Impossibly hidden, unfortunately in a space in a building that few will find even with the exhibition map supplied, was the work of Barbara Taboni and American sound artist China Blue. Taboni’s installation Lustrale, reminiscent of the Assumption of the Virgin Mary, as seen in countless medieval and Renaissance paintings, features two kneeling mannequin legs resting on top a video of rippling water. Playing in the background is a musical tape, electronically manipulated to match the water’s flow.

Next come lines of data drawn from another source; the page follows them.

(** [bytes.decode("utf-8")] on the values of the bytes: shortest forms
    only, no surrogates, nothing above U+10FFFF. *)
Fixpoint utf8_decode (bs : list N) : option pystr :=
  match bs with
  | [] => Some []
  | b0 :: r =>
    if b0 <? 0x80 then cons_opt b0 (utf8_decode r)
    else if b0 <? 0xC0 then None
    else if b0 <? 0xE0 then
      match r with
      | b1 :: r1 =>
        let c := (b0 - 0xC0) * 64 + (b1 - 0x80) in
        if is_cont b1 && (0x80 <=? c) then cons_opt c (utf8_decode r1)
        else None
      | _ => None
      end
    else if b0 <? 0xF0 then
      match r with
      | b1 :: b2 :: r2 =>
        let c := ((b0 - 0xE0) * 64 + (b1 - 0x80)) * 64 + (b2 - 0x80) in
        if is_cont b1 && is_cont b2 && (0x800 <=? c) && negb (is_surrogate c)
        then cons_opt c (utf8_decode r2)
        else None
      | _ => None
      end
    else if b0 <? 0xF8 then
      match r with
      | b1 :: b2 :: b3 :: r3 =>
        let c := (((b0 - 0xF0) * 64 + (b1 - 0x80)) * 64 + (b2 - 0x80)) * 64
                 + (b3 - 0x80) in
        if is_cont b1 && is_cont b2 && is_cont b3
           && (0x10000 <=? c) && (c <? 0x110000)
        then cons_opt c (utf8_decode r3)
        else None
      | _ => None
      end
    else None
  end.

(** *** The scanner *)

Definition is_ws (c : N) : bool :=
  (c =? 32) || (c =? 9) || (c =? 10) || (c =? 13).

(** [WHITESPACE.match(s, idx).end()] *)
Fixpoint skip_ws (s : pystr) : pystr :=
  match s with
  | c :: r => if is_ws c then skip_ws r else s
  | [] => []
  end.

(** [s[idx:idx + len(p)] == p], giving what follows. *)
Fixpoint strip_prefix (p s : pystr) : option pystr :=
  match p with
  | [] => Some s
  | a :: p' =>
    match s with
    | b :: s' => if a =? b then strip_prefix p' s' else None
    | [] => None
    end
  end.

(** **** Strings *)

Definition is_digit (c : N) : bool := (48 <=? c) && (c <=? 57).

Definition hexval (c : N) : option N :=
  if is_digit c then Some (c - 48)
  else if (97 <=? c) && (c <=? 102) then Some (c - 87)
  else if (65 <=? c) && (c <=? 70) then Some (c - 55)
  else None.

(** [_decode_uXXXX]: four hexadecimal digits. *)
Definition decode_uXXXX (h1 h2 h3 h4 : N) : option N :=
  match hexval h1, hexval h2, hexval h3, hexval h4 with
  | Some a, Some b, Some c, Some d => Some (((a * 16 + b) * 16 + c) * 16 + d)
  | _, _, _, _ => None
  end.

(** The table [BACKSLASH]. *)
Definition BACKSLASH (c : N) : option N :=
  if c =? 34 then Some 34           (* the double quote *)
  else if c =? 92 then Some 92      (* the backslash *)
  else if c =? 47 then Some 47      (* / *)
  else if c =? 98 then Some 8       (* b *)
  else if c =? 102 then Some 12     (* f *)
  else if c =? 110 then Some 10     (* n *)
  else if c =? 114 then Some 13     (* r *)
  else if c =? 116 then Some 9      (* t *)
  else None.

Definition is_high (c : N) : bool := (0xD800 <=? c) && (c <=? 0xDBFF).
Definition is_low (c : N) : bool := (0xDC00 <=? c) && (c <=? 0xDFFF).

Definition join_surrogates (uni uni2 : N) : N :=
  0x10000 + N.lor (N.shiftl (uni - 0xD800) 10) (uni2 - 0xDC00).

(** [scanstring(s, end, strict=True)], started after the opening quote:
    the string and what follows its closing quote. *)
Fixpoint scanstring (s : pystr) : option (pystr * pystr) :=
  match s with
  | [] => None
  | c :: r =>
    if c =? 34 then Some ([], r)
    else if c =? 92 then
      match r with
      | [] => None
      | esc :: r1 =>
        if esc =? 117 then
          match r1 with
          | h1 :: h2 :: h3 :: h4 :: r2 =>
            match decode_uXXXX h1 h2 h3 h4 with
            | None => None
            | Some uni =>
              if is_high uni then
                match r2 with
                | b :: u :: r3 =>
                  if (b =? 92) && (u =? 117) then
                    match r3 with
                    | k1 :: k2 :: k3 :: k4 :: r4 =>
                      match decode_uXXXX k1 k2 k3 k4 with
                      | None => None
                      | Some uni2 =>
                        if is_low uni2
                        then push (join_surrogates uni uni2) (scanstring r4)
                        else push uni (scanstring r2)
                      end
                    | _ => None
                    end
                  else push uni (scanstring r2)
                | _ => push uni (scanstring r2)
                end
              else push uni (scanstring r2)
            end
          | _ => None
          end
        else
          match BACKSLASH esc with
          | Some ch => push ch (scanstring r1)
          | None => None
          end
      end
    else if c <? 32 then None
    else push c (scanstring r)
  end.

(** **** Numbers *)

Fixpoint span_digits (s : pystr) : pystr * pystr :=
  match s with
  | c :: r =>
    if is_digit c then let (d, r') := span_digits r in (c :: d, r')
    else ([], s)
  | [] => ([], [])
  end.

Housed in a small chamber with two gothic windows, viewers get the feeling that they are in church. Just back from recording the sounds of the Eiffel Tower, China Blue, using underwater recording devices attached to a gondola, in her installation Aqua Alta, tackles sound in a scientific way. The beauty of her recordings is that we clearly hear, in the extreme silence of the island, the sounds of sea life native to the lagoon, waters lapping at the buildings, and the structural creeks of the gondola as it glides across the lagoon. Standing on the portico listening to Blue’s recordings we are reminded that water, the very lifeline of Venice, is the same element that threatens the city’s very existence.